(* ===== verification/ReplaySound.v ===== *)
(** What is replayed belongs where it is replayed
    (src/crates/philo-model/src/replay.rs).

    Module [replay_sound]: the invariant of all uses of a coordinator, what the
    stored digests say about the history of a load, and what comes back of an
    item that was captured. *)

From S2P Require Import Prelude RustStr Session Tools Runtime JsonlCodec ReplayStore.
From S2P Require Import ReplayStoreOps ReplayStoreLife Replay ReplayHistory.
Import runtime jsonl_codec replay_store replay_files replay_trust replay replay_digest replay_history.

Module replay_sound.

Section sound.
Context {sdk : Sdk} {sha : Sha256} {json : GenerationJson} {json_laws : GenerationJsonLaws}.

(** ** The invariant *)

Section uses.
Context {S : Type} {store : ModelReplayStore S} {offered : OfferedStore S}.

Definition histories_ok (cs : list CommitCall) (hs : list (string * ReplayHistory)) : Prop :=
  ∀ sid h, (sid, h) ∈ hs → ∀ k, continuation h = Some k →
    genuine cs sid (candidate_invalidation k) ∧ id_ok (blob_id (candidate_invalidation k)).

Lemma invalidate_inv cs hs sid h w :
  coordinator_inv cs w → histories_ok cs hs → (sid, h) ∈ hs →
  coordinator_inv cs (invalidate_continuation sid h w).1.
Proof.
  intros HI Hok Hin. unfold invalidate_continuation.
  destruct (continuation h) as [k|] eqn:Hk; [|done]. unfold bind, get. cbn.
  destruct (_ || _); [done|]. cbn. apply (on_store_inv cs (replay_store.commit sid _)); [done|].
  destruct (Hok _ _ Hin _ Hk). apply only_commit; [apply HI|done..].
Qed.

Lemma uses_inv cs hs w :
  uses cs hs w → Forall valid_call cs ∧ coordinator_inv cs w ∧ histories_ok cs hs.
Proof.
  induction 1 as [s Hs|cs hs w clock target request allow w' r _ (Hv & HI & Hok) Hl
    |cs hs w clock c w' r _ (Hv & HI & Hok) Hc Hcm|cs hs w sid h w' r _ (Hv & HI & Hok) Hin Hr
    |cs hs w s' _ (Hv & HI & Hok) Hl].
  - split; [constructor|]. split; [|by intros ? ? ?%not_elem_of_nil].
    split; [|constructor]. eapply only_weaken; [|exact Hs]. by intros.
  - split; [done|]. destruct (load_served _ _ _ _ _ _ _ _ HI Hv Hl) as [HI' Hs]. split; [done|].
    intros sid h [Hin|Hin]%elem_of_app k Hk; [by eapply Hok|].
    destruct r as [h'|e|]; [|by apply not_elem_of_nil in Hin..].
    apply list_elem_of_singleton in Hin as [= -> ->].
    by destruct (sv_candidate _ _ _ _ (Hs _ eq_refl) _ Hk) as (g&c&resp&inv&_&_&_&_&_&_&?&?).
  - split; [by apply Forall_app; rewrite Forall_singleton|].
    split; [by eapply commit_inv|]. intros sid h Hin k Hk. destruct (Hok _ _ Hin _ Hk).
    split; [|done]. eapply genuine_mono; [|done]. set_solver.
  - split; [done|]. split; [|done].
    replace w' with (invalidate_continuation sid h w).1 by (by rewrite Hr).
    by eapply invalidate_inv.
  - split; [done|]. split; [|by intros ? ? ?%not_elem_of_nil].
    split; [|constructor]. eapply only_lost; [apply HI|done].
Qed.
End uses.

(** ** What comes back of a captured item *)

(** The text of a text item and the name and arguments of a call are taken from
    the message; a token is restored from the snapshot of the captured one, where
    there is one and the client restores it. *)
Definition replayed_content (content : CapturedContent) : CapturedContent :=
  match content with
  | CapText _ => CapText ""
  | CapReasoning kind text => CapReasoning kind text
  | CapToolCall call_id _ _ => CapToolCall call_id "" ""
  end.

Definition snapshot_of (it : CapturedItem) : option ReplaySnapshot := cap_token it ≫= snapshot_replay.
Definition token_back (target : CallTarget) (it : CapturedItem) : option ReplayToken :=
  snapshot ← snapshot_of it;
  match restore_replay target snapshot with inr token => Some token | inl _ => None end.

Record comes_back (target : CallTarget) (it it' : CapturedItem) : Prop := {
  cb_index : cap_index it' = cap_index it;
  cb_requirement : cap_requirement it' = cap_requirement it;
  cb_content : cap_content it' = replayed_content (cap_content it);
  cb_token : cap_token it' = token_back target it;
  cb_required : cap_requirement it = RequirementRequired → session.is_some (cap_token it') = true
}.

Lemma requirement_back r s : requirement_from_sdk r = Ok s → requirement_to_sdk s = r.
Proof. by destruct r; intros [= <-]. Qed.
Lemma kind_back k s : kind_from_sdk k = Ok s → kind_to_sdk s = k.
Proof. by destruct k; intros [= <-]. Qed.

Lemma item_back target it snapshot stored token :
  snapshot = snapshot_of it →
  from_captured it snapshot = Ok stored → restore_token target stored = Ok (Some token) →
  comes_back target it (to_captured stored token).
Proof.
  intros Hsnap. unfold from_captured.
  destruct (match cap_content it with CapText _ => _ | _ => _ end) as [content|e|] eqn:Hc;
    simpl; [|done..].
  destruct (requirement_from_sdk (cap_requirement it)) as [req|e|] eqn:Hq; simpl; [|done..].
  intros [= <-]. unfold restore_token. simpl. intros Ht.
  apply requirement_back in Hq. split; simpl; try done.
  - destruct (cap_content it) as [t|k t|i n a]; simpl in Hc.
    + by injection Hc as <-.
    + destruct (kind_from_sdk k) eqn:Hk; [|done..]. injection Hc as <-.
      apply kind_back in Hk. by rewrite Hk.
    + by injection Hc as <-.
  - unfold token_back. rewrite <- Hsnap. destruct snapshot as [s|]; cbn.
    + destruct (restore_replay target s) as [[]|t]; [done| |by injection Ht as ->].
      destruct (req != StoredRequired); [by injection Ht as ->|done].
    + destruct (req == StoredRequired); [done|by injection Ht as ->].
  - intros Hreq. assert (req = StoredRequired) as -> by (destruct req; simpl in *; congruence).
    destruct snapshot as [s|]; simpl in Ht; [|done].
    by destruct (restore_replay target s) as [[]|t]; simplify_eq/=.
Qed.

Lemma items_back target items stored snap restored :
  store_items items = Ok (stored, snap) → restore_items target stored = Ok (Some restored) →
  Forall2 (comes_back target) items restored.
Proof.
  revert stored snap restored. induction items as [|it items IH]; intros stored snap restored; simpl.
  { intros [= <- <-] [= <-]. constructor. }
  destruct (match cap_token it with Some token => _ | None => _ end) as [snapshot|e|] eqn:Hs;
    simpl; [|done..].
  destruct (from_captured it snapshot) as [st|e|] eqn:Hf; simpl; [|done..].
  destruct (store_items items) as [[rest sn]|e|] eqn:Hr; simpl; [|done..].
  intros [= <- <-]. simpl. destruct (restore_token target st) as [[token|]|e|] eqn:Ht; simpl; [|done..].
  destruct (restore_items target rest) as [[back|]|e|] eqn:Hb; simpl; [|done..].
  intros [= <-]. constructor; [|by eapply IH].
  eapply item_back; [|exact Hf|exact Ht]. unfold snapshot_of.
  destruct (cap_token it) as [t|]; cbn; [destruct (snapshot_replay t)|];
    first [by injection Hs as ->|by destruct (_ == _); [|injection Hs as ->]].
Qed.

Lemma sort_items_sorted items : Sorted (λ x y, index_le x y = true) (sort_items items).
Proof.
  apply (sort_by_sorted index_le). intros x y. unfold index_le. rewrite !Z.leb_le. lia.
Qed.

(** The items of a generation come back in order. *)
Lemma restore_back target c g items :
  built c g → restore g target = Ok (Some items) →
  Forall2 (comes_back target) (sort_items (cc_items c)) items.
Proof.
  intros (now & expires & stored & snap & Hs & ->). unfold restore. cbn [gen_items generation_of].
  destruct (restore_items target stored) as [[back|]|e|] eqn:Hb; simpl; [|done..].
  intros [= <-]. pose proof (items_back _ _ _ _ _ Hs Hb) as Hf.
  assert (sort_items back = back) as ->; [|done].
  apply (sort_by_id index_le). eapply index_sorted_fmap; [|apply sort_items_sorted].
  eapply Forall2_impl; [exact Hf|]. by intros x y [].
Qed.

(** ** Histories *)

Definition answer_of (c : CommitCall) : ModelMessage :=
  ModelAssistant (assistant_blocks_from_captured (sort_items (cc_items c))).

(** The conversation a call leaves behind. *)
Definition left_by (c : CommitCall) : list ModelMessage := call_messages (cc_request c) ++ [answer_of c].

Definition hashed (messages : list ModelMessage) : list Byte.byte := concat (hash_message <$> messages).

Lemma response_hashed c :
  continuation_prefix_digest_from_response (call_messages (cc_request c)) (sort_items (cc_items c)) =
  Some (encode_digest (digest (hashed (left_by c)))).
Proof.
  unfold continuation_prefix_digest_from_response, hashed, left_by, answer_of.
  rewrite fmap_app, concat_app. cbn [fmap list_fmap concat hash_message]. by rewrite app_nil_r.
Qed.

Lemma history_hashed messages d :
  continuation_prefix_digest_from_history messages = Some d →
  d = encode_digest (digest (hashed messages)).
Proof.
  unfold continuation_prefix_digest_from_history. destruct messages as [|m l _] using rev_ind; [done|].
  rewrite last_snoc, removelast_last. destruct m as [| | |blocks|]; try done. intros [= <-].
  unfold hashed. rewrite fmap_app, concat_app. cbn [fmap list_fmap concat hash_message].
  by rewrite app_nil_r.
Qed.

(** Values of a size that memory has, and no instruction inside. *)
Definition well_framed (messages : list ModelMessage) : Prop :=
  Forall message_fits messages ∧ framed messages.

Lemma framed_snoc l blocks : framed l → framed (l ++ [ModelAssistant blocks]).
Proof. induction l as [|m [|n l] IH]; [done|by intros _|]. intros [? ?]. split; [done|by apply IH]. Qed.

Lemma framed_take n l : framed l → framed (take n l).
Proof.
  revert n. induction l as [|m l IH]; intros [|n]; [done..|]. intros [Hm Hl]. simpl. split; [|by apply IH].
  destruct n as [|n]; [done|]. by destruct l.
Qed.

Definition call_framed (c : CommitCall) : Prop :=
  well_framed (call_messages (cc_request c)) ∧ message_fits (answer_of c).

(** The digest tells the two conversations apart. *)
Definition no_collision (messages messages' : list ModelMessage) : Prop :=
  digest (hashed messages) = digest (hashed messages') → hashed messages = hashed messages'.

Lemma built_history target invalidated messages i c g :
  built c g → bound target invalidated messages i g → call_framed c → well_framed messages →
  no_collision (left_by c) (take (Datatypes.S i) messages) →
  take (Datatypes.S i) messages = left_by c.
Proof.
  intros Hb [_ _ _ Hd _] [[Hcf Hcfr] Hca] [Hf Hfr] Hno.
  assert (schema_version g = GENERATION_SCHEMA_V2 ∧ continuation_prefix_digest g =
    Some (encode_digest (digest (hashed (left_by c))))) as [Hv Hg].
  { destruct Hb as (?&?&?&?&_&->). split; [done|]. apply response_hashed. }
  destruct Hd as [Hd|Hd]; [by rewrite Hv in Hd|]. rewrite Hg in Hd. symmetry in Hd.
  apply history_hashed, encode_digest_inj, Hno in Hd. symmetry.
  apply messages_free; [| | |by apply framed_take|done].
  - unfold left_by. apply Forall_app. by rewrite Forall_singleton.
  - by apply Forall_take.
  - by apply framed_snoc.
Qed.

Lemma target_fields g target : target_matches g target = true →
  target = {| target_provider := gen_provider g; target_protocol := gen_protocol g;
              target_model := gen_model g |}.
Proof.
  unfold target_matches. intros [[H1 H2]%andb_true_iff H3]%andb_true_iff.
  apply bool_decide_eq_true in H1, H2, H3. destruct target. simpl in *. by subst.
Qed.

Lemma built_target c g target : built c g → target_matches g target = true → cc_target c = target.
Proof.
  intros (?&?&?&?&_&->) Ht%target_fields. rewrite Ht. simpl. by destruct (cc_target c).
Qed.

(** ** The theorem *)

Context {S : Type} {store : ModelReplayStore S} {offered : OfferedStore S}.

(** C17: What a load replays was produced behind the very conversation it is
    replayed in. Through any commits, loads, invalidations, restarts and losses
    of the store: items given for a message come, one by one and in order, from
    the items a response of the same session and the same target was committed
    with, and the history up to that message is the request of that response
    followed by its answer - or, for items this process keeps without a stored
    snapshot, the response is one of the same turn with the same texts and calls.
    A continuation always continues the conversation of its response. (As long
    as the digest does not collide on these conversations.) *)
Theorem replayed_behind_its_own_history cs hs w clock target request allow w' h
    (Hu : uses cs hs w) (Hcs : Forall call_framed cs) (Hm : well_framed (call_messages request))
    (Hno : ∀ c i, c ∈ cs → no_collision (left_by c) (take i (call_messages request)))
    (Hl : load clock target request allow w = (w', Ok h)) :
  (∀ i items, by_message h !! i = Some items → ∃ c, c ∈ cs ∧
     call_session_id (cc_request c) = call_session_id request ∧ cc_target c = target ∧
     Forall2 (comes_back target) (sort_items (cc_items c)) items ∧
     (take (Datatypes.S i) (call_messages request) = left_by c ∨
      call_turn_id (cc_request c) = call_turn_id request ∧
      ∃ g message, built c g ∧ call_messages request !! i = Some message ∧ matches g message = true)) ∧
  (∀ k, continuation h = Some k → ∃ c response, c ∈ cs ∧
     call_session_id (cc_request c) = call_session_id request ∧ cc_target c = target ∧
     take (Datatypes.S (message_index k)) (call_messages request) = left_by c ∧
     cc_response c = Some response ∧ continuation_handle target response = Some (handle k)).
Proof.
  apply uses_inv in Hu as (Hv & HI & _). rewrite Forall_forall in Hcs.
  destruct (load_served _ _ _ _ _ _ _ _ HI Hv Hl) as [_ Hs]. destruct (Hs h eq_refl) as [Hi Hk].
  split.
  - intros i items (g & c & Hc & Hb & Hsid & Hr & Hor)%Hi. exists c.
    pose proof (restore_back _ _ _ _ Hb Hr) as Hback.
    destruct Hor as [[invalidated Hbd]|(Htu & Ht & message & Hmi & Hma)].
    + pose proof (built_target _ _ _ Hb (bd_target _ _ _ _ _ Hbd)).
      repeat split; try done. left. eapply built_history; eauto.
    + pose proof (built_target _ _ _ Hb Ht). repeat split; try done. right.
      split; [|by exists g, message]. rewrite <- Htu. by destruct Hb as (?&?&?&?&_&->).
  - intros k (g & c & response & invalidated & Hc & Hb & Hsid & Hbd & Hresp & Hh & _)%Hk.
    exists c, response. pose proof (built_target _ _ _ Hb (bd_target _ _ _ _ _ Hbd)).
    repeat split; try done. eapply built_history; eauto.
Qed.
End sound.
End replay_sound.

__Work request__
Produce only the lines from the line containing "store_items items = Ok" through the line containing "[= <-]. constructor.", inclusive of both, exactly as they stand in the entries above.

__Answer to this exercise__
  store_items items = Ok (stored, snap) → restore_items target stored = Ok (Some restored) →
  Forall2 (comes_back target) items restored.
Proof.
  revert stored snap restored. induction items as [|it items IH]; intros stored snap restored; simpl.
  { intros [= <- <-] [= <-]. constructor. }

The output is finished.